Work item: Reading the records below, find how many lines include the word "contents" and give that number alone.

Records for this exercise:

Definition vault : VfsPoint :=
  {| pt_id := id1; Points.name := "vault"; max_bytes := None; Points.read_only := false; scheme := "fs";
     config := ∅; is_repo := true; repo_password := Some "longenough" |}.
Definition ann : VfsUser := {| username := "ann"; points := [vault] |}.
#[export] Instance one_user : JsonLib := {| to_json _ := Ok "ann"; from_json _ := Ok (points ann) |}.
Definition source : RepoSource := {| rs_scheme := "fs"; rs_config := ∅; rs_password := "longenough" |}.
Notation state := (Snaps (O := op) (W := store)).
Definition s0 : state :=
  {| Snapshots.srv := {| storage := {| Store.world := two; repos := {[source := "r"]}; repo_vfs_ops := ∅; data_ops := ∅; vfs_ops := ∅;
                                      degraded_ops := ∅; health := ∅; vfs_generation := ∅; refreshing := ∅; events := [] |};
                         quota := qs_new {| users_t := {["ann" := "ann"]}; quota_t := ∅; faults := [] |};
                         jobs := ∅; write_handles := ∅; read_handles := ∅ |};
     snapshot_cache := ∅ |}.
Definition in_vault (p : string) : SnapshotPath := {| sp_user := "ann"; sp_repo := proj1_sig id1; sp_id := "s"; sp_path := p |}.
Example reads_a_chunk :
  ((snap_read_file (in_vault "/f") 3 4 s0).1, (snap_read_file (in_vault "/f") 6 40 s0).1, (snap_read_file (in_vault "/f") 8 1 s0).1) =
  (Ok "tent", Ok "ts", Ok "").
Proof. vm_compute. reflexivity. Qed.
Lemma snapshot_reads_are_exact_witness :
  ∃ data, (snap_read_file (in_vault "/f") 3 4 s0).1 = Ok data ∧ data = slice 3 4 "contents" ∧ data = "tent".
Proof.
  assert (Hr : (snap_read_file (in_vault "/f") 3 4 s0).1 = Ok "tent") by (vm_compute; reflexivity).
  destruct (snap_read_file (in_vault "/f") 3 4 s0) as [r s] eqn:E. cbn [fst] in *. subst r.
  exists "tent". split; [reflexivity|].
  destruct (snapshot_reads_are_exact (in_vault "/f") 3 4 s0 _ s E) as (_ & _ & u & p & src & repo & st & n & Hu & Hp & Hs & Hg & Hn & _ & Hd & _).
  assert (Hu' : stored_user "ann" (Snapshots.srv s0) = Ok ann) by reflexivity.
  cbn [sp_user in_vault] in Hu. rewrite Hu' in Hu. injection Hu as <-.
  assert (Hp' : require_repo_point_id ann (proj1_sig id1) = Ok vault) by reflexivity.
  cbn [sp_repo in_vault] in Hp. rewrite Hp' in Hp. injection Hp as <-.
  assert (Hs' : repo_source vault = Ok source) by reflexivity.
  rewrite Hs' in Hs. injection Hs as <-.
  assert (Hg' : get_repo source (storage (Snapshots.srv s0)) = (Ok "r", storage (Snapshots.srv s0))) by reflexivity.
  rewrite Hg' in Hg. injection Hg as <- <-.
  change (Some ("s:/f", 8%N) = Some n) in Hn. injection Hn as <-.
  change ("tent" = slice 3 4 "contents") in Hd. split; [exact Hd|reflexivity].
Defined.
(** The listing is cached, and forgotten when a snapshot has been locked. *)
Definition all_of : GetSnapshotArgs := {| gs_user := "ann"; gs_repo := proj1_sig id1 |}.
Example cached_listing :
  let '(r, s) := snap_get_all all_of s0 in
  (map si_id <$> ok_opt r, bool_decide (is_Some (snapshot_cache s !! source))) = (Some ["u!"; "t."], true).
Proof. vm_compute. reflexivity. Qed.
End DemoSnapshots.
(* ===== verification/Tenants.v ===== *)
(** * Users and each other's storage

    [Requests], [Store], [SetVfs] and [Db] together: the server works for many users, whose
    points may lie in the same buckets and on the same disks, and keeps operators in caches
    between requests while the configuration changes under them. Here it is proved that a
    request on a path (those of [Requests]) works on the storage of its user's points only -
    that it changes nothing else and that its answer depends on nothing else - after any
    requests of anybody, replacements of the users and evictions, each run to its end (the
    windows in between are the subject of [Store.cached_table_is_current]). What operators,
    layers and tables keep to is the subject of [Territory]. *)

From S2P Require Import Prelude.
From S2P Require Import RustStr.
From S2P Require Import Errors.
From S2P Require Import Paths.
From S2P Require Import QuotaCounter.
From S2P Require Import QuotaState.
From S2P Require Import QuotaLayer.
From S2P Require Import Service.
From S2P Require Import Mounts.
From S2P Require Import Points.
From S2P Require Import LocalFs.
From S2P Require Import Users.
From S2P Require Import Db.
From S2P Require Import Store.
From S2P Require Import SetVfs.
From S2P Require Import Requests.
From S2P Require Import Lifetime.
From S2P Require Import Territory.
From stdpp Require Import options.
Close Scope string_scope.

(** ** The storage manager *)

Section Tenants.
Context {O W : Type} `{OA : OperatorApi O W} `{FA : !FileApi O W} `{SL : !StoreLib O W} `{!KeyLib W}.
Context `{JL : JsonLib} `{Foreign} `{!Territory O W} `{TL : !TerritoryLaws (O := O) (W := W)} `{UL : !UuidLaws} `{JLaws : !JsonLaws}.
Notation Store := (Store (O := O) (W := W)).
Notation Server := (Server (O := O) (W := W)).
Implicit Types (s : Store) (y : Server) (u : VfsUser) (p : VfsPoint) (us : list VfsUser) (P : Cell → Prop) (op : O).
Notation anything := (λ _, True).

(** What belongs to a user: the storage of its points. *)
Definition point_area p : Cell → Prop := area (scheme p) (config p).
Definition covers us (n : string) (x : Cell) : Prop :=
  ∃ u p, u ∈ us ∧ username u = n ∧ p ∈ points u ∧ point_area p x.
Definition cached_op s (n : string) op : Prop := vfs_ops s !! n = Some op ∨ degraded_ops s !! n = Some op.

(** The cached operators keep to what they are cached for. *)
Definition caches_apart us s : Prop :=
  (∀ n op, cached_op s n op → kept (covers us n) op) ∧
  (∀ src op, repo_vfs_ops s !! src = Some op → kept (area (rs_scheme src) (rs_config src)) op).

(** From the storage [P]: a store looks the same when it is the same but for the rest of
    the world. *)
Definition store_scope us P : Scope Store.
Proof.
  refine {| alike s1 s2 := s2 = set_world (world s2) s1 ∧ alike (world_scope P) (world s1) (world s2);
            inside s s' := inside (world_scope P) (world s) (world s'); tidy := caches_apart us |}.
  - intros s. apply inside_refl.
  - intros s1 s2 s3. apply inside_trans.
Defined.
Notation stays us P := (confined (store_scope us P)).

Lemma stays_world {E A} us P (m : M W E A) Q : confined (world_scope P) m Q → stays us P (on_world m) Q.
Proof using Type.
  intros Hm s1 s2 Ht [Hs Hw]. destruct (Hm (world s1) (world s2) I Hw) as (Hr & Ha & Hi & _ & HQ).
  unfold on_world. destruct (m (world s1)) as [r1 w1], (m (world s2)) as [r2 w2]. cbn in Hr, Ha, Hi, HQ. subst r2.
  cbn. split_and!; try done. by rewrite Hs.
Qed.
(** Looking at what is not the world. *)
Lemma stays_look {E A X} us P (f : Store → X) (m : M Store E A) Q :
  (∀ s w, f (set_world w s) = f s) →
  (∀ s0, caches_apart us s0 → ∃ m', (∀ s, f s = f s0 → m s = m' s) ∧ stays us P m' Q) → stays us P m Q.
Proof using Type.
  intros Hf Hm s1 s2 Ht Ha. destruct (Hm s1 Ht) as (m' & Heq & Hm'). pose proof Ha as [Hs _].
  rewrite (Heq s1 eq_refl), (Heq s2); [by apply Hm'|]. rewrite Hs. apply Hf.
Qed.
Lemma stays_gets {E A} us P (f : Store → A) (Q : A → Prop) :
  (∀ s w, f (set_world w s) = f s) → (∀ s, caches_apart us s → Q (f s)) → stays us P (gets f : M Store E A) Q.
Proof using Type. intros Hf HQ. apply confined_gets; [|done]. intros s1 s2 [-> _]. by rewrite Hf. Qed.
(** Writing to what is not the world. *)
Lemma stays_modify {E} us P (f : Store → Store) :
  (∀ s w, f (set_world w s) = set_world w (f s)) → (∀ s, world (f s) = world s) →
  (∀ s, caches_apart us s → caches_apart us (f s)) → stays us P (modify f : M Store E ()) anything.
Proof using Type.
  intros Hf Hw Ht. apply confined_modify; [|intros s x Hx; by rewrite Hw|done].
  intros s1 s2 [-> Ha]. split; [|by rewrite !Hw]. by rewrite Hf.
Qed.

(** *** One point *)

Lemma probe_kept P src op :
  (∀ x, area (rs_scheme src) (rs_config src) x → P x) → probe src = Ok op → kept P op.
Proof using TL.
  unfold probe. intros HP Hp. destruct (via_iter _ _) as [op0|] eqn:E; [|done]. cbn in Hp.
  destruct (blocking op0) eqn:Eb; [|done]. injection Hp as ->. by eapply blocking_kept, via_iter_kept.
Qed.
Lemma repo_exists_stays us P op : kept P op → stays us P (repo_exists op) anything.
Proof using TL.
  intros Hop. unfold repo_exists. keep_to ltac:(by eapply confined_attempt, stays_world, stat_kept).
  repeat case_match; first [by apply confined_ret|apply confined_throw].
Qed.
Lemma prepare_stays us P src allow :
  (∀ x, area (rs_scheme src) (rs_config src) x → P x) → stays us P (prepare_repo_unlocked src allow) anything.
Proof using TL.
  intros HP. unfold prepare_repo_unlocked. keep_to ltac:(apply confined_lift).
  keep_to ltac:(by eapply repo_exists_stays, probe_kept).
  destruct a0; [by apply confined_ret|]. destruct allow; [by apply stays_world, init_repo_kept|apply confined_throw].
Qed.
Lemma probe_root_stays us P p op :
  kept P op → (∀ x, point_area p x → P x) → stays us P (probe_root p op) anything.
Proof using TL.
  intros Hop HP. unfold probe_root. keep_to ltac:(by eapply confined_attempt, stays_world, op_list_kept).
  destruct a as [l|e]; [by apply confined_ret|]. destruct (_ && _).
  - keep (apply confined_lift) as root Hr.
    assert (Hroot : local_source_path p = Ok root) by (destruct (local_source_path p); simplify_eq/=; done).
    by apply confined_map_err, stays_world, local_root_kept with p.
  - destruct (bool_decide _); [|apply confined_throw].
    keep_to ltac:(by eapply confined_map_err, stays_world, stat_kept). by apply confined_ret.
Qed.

Written solution: 2